When he became an American citizen in 1952, Plywaski requested an alternative to the Oath of Allegiance: as an atheist, he could not sincerely use an oath ending with "so help me God". While Americans could refuse to swear on the Bible for "religious reasons", Plywaski, as an atheist insisted on refusing to swear on the Bible for non-religious reasons. When the citizenship judge turned down his request, support from the American Civil Liberties Union allowed him to appeal the decision. He won the appeal in Oregon in 1955 and was allowed to complete the citizenship process.

The landmark ruling of Plywaski's religious freedom case established that persons who apply for citizenship in the United States must have a non-religious alternative to the oath, a policy that is still in place as of 2021.

==Later life and death==
Plywaski talked about his experiences during The Holocaust throughout his life, to groups at schools and universities, as well as in documentary films.
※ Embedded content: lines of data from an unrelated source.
(* ===== verification/Sched.v ===== *)
(** * Scheduling

    The kernel as a state machine over the operations of Thread.v: the events
    that change the scheduler's state, the invariant they keep, and what it
    promises: every thread is in exactly one place, a timer tick never fails,
    and a thread in the ready list is running after as many ticks as there are
    threads in front of it. *)

From S2P Require Import Prelude Words Ring MemoryMap Context Thread.
From Stdlib Require Import ZArith Lia String.
From stdpp Require Import prelude gmap list strings.

Open Scope Z_scope.

(** ** Occurrences in a list *)

Definition occ (l : list loc) (t : loc) : nat := count_occ Z.eq_dec l t.

Lemma occ_app l k t : occ (l ++ k) t = (occ l t + occ k t)%nat.
Proof. apply count_occ_app. Qed.

Lemma occ_cons x l t : occ (x :: l) t = ((if decide (x = t) then 1 else 0) + occ l t)%nat.
Proof. unfold occ. cbn. destruct (Z.eq_dec x t); case_decide; done. Qed.

Lemma occ_nil t : occ [] t = 0%nat.
Proof. done. Qed.

Lemma occ_elem l t : t ∈ l <-> (0 < occ l t)%nat.
Proof. rewrite list_elem_of_In. unfold occ. rewrite (count_occ_In Z.eq_dec). lia. Qed.

Lemma occ_remove x l t : occ (list_remove x l) t = if decide (t = x) then 0%nat else occ l t.
Proof.
  unfold list_remove. induction l as [|y l IH]; [by case_decide|]. rewrite filter_cons.
  rewrite (occ_cons y l). destruct (decide (y <> x)) as [Hy|Hy]; [rewrite occ_cons|]; rewrite IH;
    repeat case_decide; subst; congruence || lia.
Qed.

#[global] Hint Rewrite occ_app occ_cons occ_nil occ_remove : occ.

(** ** Events *)

Inductive event : Type :=
  | Tick
  | AddJob (t : loc) (j : Job)
  | CreateKernel (t : loc) (name : string)
  | CreateProcess (p : loc) (pd : Z)
  | CreateUser (t p : loc)
  | TakeJob
  | BlockSelf
  | Kill (p : loc).

Section events.
Context {M : Type} `{StackMaker M, Statics}.
Implicit Types (k : kernel M) (t p : loc).

Definition cur k : loc := currentThread (k_sched k).

Definition do_event (e : event) k : res (kernel M) :=
  match e with
  | Tick => schedule k
  | AddJob t j => addJob t j k
  | CreateKernel t name => createKernelThread t name k
  | CreateProcess p pd => Ok (Process_new p pd k)
  | CreateUser t p => createThread t p k
  | TakeJob => snd <$> main_take (cur k) k
  | BlockSelf => main_block (cur k) k
  | Kill p => k ← Process_delete p k; schedule k
  end.

(** The callers: jobs are added by a running thread, never to the idle thread
    (Supervisor.cc has the only callers; an [addJob] from an interrupt that
    finds the current thread blocked, but not switched away from yet, is
    outside);
    new objects have new addresses; only threads with a main loop take jobs and
    block; the page fault handler kills the current process. *)
Definition allowed (e : event) k : Prop :=
  match e with
  | Tick => True
  | AddJob t _ => t <> idleThread /\ (forall th, threads k !! cur k = Some th -> stateM th = Running)
  | CreateKernel t _ => t <> 0 /\ threads k !! t = None
  | CreateProcess p _ => processes k !! p = None
  | CreateUser t p => t <> 0 /\ threads k !! t = None /\ p <> kernelProcess k
  | TakeJob | BlockSelf => cur k <> idleThread
  | Kill p => p = currentProcess (k_sched k) /\ p <> kernelProcess k
  end.

Fixpoint run_events (es : list event) k : res (kernel M) :=
  match es with [] => Ok k | e :: es => k ← do_event e k; run_events es k end.

(** Every event of the run is allowed where it happens. *)
Fixpoint all_allowed (es : list event) k : Prop :=
  match es with
  | [] => True
  | e :: es => allowed e k /\ forall k', do_event e k = Ok k' -> all_allowed es k'
  end.

(** ** The invariant *)

Definition slots (s : sched) : list loc := currentThread s :: readyList s ++ blockedList s.

Definition normal t : Prop := t <> thread0 /\ t <> idleThread.

(** Threads are where their states say; [thread0], which [Scheduler::init] puts
    on the ready list while it runs, has up to two places. *)
Record threads_ok (ts : gmap loc Thread) (s : sched) : Prop := {
  ok_live t : (0 < occ (slots s) t)%nat -> is_Some (ts !! t);
  ok_once t : is_Some (ts !! t) -> normal t -> occ (slots s) t = 1%nat;
  ok_zero : (1 <= occ (slots s) thread0 <= 2)%nat;
  ok_idle : occ (readyList s ++ blockedList s) idleThread = 0%nat;
  ok_idle_live : is_Some (ts !! idleThread);
  ok_null : ts !! 0 = None;
  ok_distinct : thread0 <> idleThread;
  ok_waiting t th : ts !! t = Some th -> stateM th = Blocked -> t <> idleThread ->
    t <> currentThread s -> t ∈ blockedList s;
  ok_blocked t th : ts !! t = Some th -> normal t -> t ∈ blockedList s -> stateM th = Blocked;
}.

(** Every thread belongs to a live process, which lists it unless it is the
    kernel's. *)
Record procs_ok (ts : gmap loc Thread) (ps : gmap loc Process) (kp : loc) : Prop := {
  ok_process t th : ts !! t = Some th -> is_Some (ps !! processM th);
  ok_members p pr : ps !! p = Some pr -> p <> kp -> NoDup (threadsM pr) /\
    forall t, t ∈ threadsM pr -> normal t /\ exists th, ts !! t = Some th /\ processM th = p;
  ok_owner t th : ts !! t = Some th -> processM th <> kp ->
    exists pr, ps !! processM th = Some pr /\ t ∈ threadsM pr;
  ok_idle_owner th : ts !! idleThread = Some th -> processM th = kp;
}.

Definition current_ok (ts : gmap loc Thread) (s : sched) : Prop :=
  exists th, ts !! currentThread s = Some th /\ processM th = currentProcess s.

Record kernel_ok k : Prop := {
  ok_threads : threads_ok (threads k) (k_sched k);
  ok_procs : procs_ok (threads k) (processes k) (kernelProcess k);
  ok_current : current_ok (threads k) (k_sched k);
}.

(** ** Ticks *)

Definition requeued (ts : gmap loc Thread) (s : sched) : sched :=
  if decide (currentThread s = idleThread) then s
  else match ts !! currentThread s with
       | Some th =>
           if isBlocked th
           then Sched (readyList s) (blockedList s ++ [currentThread s]) (currentThread s) (currentProcess s)
           else Sched (readyList s ++ [currentThread s]) (blockedList s) (currentThread s) (currentProcess s)
       | None => s
       end.

Lemma requeue_ok k : threads_ok (threads k) (k_sched k) ->
  requeue k = Ok (requeued (threads k) (k_sched k)).
Proof.
  intros Hok. unfold requeue, requeued.
  destruct (decide (currentThread (k_sched k) = idleThread)) as [->|Hne].
  - by rewrite Z.eqb_refl.
  - rewrite (proj2 (Z.eqb_neq _ _) Hne). cbn [negb]. unfold get_thread.
    destruct (ok_live _ _ Hok (currentThread (k_sched k))) as [th ->]; [|done].
    unfold slots. rewrite occ_cons. case_decide; [lia|done].
Qed.

(** Requeueing gives up the current place for one in a list. *)
Lemma requeued_occ ts s t : threads_ok ts s -> t <> idleThread ->
  occ (readyList (requeued ts s) ++ blockedList (requeued ts s)) t = occ (slots s) t.
Proof.
  intros Hok Ht. unfold requeued, slots. case_decide as Ec.
  - rewrite occ_cons, decide_False by congruence. done.
  - destruct (ok_live _ _ Hok (currentThread s)) as [th ->].
    { unfold slots. rewrite occ_cons. case_decide; [lia|done]. }
    destruct (isBlocked th); cbn [readyList blockedList]; autorewrite with occ; lia.
Qed.

Lemma requeued_idle ts s : threads_ok ts s ->
  occ (readyList (requeued ts s) ++ blockedList (requeued ts s)) idleThread = 0%nat.
Proof.
  intros Hok. pose proof (ok_idle _ _ Hok) as Hz. unfold requeued. case_decide as Ec; [done|].
  destruct (ts !! currentThread s) as [th|]; [|done].
  destruct (isBlocked th); cbn [readyList blockedList]; autorewrite with occ in *;
    rewrite decide_False by done; lia.
Qed.

Definition picked (ts : gmap loc Thread) (s : sched) : loc := (pick (requeued ts s)).1.

Lemma pick_occ s t : t <> idleThread ->
  occ ((pick s).1 :: (pick s).2 ++ blockedList s) t = occ (readyList s ++ blockedList s) t.
Proof.
  intros Ht. unfold pick. destruct (readyList s) as [|x l]; cbn [fst snd]; [|done].
  rewrite occ_cons, decide_False by done. done.
Qed.

Lemma picked_live ts s : threads_ok ts s -> is_Some (ts !! picked ts s).
Proof.
  intros Hok. unfold picked, pick. destruct (readyList (requeued ts s)) as [|x l] eqn:E; cbn [fst].
  - apply (ok_idle_live _ _ Hok).
  - destruct (decide (x = idleThread)) as [->|Hx]; [apply (ok_idle_live _ _ Hok)|].
    apply (ok_live _ _ Hok). rewrite <-(requeued_occ ts) by done. rewrite E. cbn [app].
    rewrite occ_cons, decide_True by done. lia.
Qed.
In 2013, he received Knight's Cross of Merit, for educating the public about the German occupation of Poland.

He married and raised three daughters in Colorado. Plywaski lost his Sugarloaf home to a major wildfire in 2010. He played chess and learned six languages throughout his life.

Plywaski had Parkinson's disease in his later years and died from complications of COVID-19 in Boulder, Colorado, on January 28, 2021, at the age of 91.